● **YOUR OBJECTIVE**
Transcribe the data below in full, exactly.

● **INPUT DATA**

☆ ☆ ☆ ☆

Lemma findPath_path_simple_witness :
  let p := [mkCoordinate 0 0; mkCoordinate 1 0; mkCoordinate 1 1] in
  NoDup p ∧
  heuristic (getStart bendMaze) (getEnd bendMaze) ≤ moves p ∧
  moves p < Z.of_nat (cellCount bendMaze).
Proof.
  apply findPath_path_simple.
  - exists (getMazeArray bendMaze), (getStart bendMaze), (getEnd bendMaze).
    reflexivity.
  - vm_compute. reflexivity.
Defined.

(** ** The scores in the state [findPath] ends in *)

Section Scores.
Variable maze : Maze.

Lemma fScoreConsistent_improved cur n t st :
  fScoreConsistent maze st →
  fScoreConsistent maze (improved (getEnd maze) cur n t st).
Proof.
  intros [Hdom Hval]. split.
  - intros k. simpl. destruct (decide (coordinateToString n = k)) as [<-|Hne].
    + by rewrite !lookup_insert_eq.
    + rewrite !lookup_insert_ne by done. apply Hdom.
  - intros c g. rewrite gOf_improved. simpl. case_decide as Hc.
    + intros [= <-]. subst c. by rewrite lookup_insert_eq.
    + intros Hg. rewrite lookup_insert_ne by (by apply key_ne, not_eq_sym).
      by apply Hval.
Qed.

Lemma visitNeighbor_fScore cur st n st' :
  fScoreConsistent maze st →
  visitNeighbor maze (getEnd maze) cur st n = Ok st' →
  fScoreConsistent maze st'.
Proof.
  intros Hst. unfold visitNeighbor.
  destruct (isValidMove maze n); simpl; [|by intros [= <-]].
  destruct (gScore st !! coordinateToString cur) as [gc|]; [|done].
  match goal with |- (if ?b then _ else _) = _ → _ => destruct b end.
  - intros [= <-]. by apply (fScoreConsistent_improved cur n (gc + 1) st).
  - by intros [= <-].
Qed.

Lemma visitNeighbors_fScore cur ns : ∀ st st',
  fScoreConsistent maze st →
  visitNeighbors maze (getEnd maze) cur st ns = Ok st' →
  fScoreConsistent maze st'.
Proof.
  induction ns as [|n ns IH]; intros st st' Hst; simpl.
  - by intros [= <-].
  - destruct (visitNeighbor maze (getEnd maze) cur st n) as [st1| | |] eqn:Hn;
      simpl; try done.
    apply IH. by eapply visitNeighbor_fScore.
Qed.

Lemma whileBody_fScore st r :
  fScoreConsistent maze st → whileBody maze st = Ok r →
  fScoreConsistent maze (roundState r).
Proof.
  intros Hst. unfold whileBody.
  destruct (isEmpty (openSet st)); [by intros [= <-]|].
  destruct (dequeue (openSet st)) as [[cur rest]|]; [|done].
  destruct ((x cur =? x (getEnd maze)) && (y cur =? y (getEnd maze))).
  - destruct (buildPath _ cur) as [p| | |]; simpl; try done. by intros [= <-].
  - destruct (visitNeighbors _ _ _ _ _) as [st1| | |] eqn:Hv; simpl; try done.
    intros [= <-]. simpl.
    assert (fScoreConsistent maze (dequeued rest st)) as Hst' by exact Hst.
    by apply (visitNeighbors_fScore _ _ _ _ Hst') in Hv.
Qed.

☆ ☆ ☆ ☆

● **EXERCISE OUTPUT**
Lemma findPath_path_simple_witness :
  let p := [mkCoordinate 0 0; mkCoordinate 1 0; mkCoordinate 1 1] in
  NoDup p ∧
  heuristic (getStart bendMaze) (getEnd bendMaze) ≤ moves p ∧
  moves p < Z.of_nat (cellCount bendMaze).
Proof.
  apply findPath_path_simple.
  - exists (getMazeArray bendMaze), (getStart bendMaze), (getEnd bendMaze).
    reflexivity.
  - vm_compute. reflexivity.
Defined.

(** ** The scores in the state [findPath] ends in *)

Section Scores.
Variable maze : Maze.

Lemma fScoreConsistent_improved cur n t st :
  fScoreConsistent maze st →
  fScoreConsistent maze (improved (getEnd maze) cur n t st).
Proof.
  intros [Hdom Hval]. split.
  - intros k. simpl. destruct (decide (coordinateToString n = k)) as [<-|Hne].
    + by rewrite !lookup_insert_eq.
    + rewrite !lookup_insert_ne by done. apply Hdom.
  - intros c g. rewrite gOf_improved. simpl. case_decide as Hc.
    + intros [= <-]. subst c. by rewrite lookup_insert_eq.
    + intros Hg. rewrite lookup_insert_ne by (by apply key_ne, not_eq_sym).
      by apply Hval.
Qed.

Lemma visitNeighbor_fScore cur st n st' :
  fScoreConsistent maze st →
  visitNeighbor maze (getEnd maze) cur st n = Ok st' →
  fScoreConsistent maze st'.
Proof.
  intros Hst. unfold visitNeighbor.
  destruct (isValidMove maze n); simpl; [|by intros [= <-]].
  destruct (gScore st !! coordinateToString cur) as [gc|]; [|done].
  match goal with |- (if ?b then _ else _) = _ → _ => destruct b end.
  - intros [= <-]. by apply (fScoreConsistent_improved cur n (gc + 1) st).
  - by intros [= <-].
Qed.

Lemma visitNeighbors_fScore cur ns : ∀ st st',
  fScoreConsistent maze st →
  visitNeighbors maze (getEnd maze) cur st ns = Ok st' →
  fScoreConsistent maze st'.
Proof.
  induction ns as [|n ns IH]; intros st st' Hst; simpl.
  - by intros [= <-].
  - destruct (visitNeighbor maze (getEnd maze) cur st n) as [st1| | |] eqn:Hn;
      simpl; try done.
    apply IH. by eapply visitNeighbor_fScore.
Qed.

Lemma whileBody_fScore st r :
  fScoreConsistent maze st → whileBody maze st = Ok r →
  fScoreConsistent maze (roundState r).
Proof.
  intros Hst. unfold whileBody.
  destruct (isEmpty (openSet st)); [by intros [= <-]|].
  destruct (dequeue (openSet st)) as [[cur rest]|]; [|done].
  destruct ((x cur =? x (getEnd maze)) && (y cur =? y (getEnd maze))).
  - destruct (buildPath _ cur) as [p| | |]; simpl; try done. by intros [= <-].
  - destruct (visitNeighbors _ _ _ _ _) as [st1| | |] eqn:Hv; simpl; try done.
    intros [= <-]. simpl.
    assert (fScoreConsistent maze (dequeued rest st)) as Hst' by exact Hst.
    by apply (visitNeighbors_fScore _ _ _ _ Hst') in Hv.
Qed.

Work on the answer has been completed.